• **DATA TO EXAMINE**
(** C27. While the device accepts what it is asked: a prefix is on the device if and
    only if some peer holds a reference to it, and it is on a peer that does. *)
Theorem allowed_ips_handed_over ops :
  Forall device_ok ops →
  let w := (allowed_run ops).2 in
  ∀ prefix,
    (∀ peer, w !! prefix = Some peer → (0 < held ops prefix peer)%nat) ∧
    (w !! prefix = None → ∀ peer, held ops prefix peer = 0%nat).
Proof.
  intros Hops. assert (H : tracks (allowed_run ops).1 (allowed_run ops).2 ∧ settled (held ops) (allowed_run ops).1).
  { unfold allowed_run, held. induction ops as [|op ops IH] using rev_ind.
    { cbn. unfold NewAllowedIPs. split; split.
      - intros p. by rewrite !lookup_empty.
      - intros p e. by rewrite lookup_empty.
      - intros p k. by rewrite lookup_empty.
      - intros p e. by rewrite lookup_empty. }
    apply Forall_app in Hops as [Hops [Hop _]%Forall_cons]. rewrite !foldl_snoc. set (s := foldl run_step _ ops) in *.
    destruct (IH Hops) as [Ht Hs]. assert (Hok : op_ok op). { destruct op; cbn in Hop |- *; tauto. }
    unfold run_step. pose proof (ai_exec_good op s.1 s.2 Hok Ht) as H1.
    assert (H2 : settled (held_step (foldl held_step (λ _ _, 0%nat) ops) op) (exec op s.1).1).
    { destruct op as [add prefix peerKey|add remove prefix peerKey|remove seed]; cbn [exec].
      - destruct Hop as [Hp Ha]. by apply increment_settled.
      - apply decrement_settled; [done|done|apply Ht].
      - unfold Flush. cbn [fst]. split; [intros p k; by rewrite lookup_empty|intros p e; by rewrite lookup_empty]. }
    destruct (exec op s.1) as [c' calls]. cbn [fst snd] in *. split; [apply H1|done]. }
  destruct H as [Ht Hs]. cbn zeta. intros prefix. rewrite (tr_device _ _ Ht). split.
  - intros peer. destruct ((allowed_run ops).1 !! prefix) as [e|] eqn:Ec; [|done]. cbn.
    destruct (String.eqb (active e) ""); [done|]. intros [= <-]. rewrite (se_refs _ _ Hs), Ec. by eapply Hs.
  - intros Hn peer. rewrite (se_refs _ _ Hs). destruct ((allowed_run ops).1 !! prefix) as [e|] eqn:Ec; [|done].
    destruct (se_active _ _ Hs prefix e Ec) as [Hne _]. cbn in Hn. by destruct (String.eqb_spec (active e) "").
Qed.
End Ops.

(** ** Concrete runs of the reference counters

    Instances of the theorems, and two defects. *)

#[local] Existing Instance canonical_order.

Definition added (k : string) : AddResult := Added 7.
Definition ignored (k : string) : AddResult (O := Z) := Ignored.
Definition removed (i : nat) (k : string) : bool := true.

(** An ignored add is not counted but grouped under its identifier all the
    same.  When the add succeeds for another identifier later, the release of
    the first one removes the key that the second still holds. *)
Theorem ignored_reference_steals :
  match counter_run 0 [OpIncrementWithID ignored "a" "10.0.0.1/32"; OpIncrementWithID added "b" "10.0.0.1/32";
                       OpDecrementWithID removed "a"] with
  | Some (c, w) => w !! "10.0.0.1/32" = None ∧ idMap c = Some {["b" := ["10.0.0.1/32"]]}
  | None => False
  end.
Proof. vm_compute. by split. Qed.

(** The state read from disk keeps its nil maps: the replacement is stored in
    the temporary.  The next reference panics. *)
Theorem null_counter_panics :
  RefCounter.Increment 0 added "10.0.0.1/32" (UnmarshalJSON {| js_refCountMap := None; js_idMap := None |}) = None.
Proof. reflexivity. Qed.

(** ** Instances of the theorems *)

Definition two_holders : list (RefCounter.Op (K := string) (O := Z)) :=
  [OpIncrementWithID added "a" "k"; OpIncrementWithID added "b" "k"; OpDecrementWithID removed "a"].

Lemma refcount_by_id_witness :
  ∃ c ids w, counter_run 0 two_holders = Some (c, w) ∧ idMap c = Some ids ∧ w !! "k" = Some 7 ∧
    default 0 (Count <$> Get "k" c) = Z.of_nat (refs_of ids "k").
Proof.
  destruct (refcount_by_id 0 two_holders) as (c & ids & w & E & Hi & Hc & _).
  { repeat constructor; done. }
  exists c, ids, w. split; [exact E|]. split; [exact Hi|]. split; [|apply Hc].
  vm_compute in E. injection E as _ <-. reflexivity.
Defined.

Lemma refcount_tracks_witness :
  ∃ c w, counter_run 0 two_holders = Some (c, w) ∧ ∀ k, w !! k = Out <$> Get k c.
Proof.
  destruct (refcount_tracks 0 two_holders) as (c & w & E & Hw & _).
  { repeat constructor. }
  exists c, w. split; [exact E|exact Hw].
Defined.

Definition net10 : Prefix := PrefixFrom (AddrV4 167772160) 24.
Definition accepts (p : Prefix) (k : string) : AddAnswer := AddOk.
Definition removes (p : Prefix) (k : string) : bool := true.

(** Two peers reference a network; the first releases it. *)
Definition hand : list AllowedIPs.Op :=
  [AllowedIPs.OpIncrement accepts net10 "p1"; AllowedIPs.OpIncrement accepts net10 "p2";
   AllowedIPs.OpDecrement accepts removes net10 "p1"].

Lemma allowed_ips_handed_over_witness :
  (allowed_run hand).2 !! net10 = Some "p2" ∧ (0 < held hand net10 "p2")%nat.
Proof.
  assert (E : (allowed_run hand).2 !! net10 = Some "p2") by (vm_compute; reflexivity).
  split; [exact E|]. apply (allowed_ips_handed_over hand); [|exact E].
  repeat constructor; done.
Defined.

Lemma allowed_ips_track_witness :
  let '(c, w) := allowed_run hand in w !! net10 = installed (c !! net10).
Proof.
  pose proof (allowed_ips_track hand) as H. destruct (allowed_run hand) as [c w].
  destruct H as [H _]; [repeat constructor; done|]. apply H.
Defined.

• **PROBLEM DESCRIPTION**
Write out the material again, exactly as shown above.

• **TASK RESPONSE**
(** C27. While the device accepts what it is asked: a prefix is on the device if and
    only if some peer holds a reference to it, and it is on a peer that does. *)
Theorem allowed_ips_handed_over ops :
  Forall device_ok ops →
  let w := (allowed_run ops).2 in
  ∀ prefix,
    (∀ peer, w !! prefix = Some peer → (0 < held ops prefix peer)%nat) ∧
    (w !! prefix = None → ∀ peer, held ops prefix peer = 0%nat).
Proof.
  intros Hops. assert (H : tracks (allowed_run ops).1 (allowed_run ops).2 ∧ settled (held ops) (allowed_run ops).1).
  { unfold allowed_run, held. induction ops as [|op ops IH] using rev_ind.
    { cbn. unfold NewAllowedIPs. split; split.
      - intros p. by rewrite !lookup_empty.
      - intros p e. by rewrite lookup_empty.
      - intros p k. by rewrite lookup_empty.
      - intros p e. by rewrite lookup_empty. }
    apply Forall_app in Hops as [Hops [Hop _]%Forall_cons]. rewrite !foldl_snoc. set (s := foldl run_step _ ops) in *.
    destruct (IH Hops) as [Ht Hs]. assert (Hok : op_ok op). { destruct op; cbn in Hop |- *; tauto. }
    unfold run_step. pose proof (ai_exec_good op s.1 s.2 Hok Ht) as H1.
    assert (H2 : settled (held_step (foldl held_step (λ _ _, 0%nat) ops) op) (exec op s.1).1).
    { destruct op as [add prefix peerKey|add remove prefix peerKey|remove seed]; cbn [exec].
      - destruct Hop as [Hp Ha]. by apply increment_settled.
      - apply decrement_settled; [done|done|apply Ht].
      - unfold Flush. cbn [fst]. split; [intros p k; by rewrite lookup_empty|intros p e; by rewrite lookup_empty]. }
    destruct (exec op s.1) as [c' calls]. cbn [fst snd] in *. split; [apply H1|done]. }
  destruct H as [Ht Hs]. cbn zeta. intros prefix. rewrite (tr_device _ _ Ht). split.
  - intros peer. destruct ((allowed_run ops).1 !! prefix) as [e|] eqn:Ec; [|done]. cbn.
    destruct (String.eqb (active e) ""); [done|]. intros [= <-]. rewrite (se_refs _ _ Hs), Ec. by eapply Hs.
  - intros Hn peer. rewrite (se_refs _ _ Hs). destruct ((allowed_run ops).1 !! prefix) as [e|] eqn:Ec; [|done].
    destruct (se_active _ _ Hs prefix e Ec) as [Hne _]. cbn in Hn. by destruct (String.eqb_spec (active e) "").
Qed.
End Ops.

(** ** Concrete runs of the reference counters

    Instances of the theorems, and two defects. *)

#[local] Existing Instance canonical_order.

Definition added (k : string) : AddResult := Added 7.
Definition ignored (k : string) : AddResult (O := Z) := Ignored.
Definition removed (i : nat) (k : string) : bool := true.

(** An ignored add is not counted but grouped under its identifier all the
    same.  When the add succeeds for another identifier later, the release of
    the first one removes the key that the second still holds. *)
Theorem ignored_reference_steals :
  match counter_run 0 [OpIncrementWithID ignored "a" "10.0.0.1/32"; OpIncrementWithID added "b" "10.0.0.1/32";
                       OpDecrementWithID removed "a"] with
  | Some (c, w) => w !! "10.0.0.1/32" = None ∧ idMap c = Some {["b" := ["10.0.0.1/32"]]}
  | None => False
  end.
Proof. vm_compute. by split. Qed.

(** The state read from disk keeps its nil maps: the replacement is stored in
    the temporary.  The next reference panics. *)
Theorem null_counter_panics :
  RefCounter.Increment 0 added "10.0.0.1/32" (UnmarshalJSON {| js_refCountMap := None; js_idMap := None |}) = None.
Proof. reflexivity. Qed.

(** ** Instances of the theorems *)

Definition two_holders : list (RefCounter.Op (K := string) (O := Z)) :=
  [OpIncrementWithID added "a" "k"; OpIncrementWithID added "b" "k"; OpDecrementWithID removed "a"].

Lemma refcount_by_id_witness :
  ∃ c ids w, counter_run 0 two_holders = Some (c, w) ∧ idMap c = Some ids ∧ w !! "k" = Some 7 ∧
    default 0 (Count <$> Get "k" c) = Z.of_nat (refs_of ids "k").
Proof.
  destruct (refcount_by_id 0 two_holders) as (c & ids & w & E & Hi & Hc & _).
  { repeat constructor; done. }
  exists c, ids, w. split; [exact E|]. split; [exact Hi|]. split; [|apply Hc].
  vm_compute in E. injection E as _ <-. reflexivity.
Defined.

Lemma refcount_tracks_witness :
  ∃ c w, counter_run 0 two_holders = Some (c, w) ∧ ∀ k, w !! k = Out <$> Get k c.
Proof.
  destruct (refcount_tracks 0 two_holders) as (c & w & E & Hw & _).
  { repeat constructor. }
  exists c, w. split; [exact E|exact Hw].
Defined.

Definition net10 : Prefix := PrefixFrom (AddrV4 167772160) 24.
Definition accepts (p : Prefix) (k : string) : AddAnswer := AddOk.
Definition removes (p : Prefix) (k : string) : bool := true.

(** Two peers reference a network; the first releases it. *)
Definition hand : list AllowedIPs.Op :=
  [AllowedIPs.OpIncrement accepts net10 "p1"; AllowedIPs.OpIncrement accepts net10 "p2";
   AllowedIPs.OpDecrement accepts removes net10 "p1"].

Lemma allowed_ips_handed_over_witness :
  (allowed_run hand).2 !! net10 = Some "p2" ∧ (0 < held hand net10 "p2")%nat.
Proof.
  assert (E : (allowed_run hand).2 !! net10 = Some "p2") by (vm_compute; reflexivity).
  split; [exact E|]. apply (allowed_ips_handed_over hand); [|exact E].
  repeat constructor; done.
Defined.

Lemma allowed_ips_track_witness :
  let '(c, w) := allowed_run hand in w !! net10 = installed (c !! net10).
Proof.
  pose proof (allowed_ips_track hand) as H. destruct (allowed_run hand) as [c w].
  destruct H as [H _]; [repeat constructor; done|]. apply H.
Defined.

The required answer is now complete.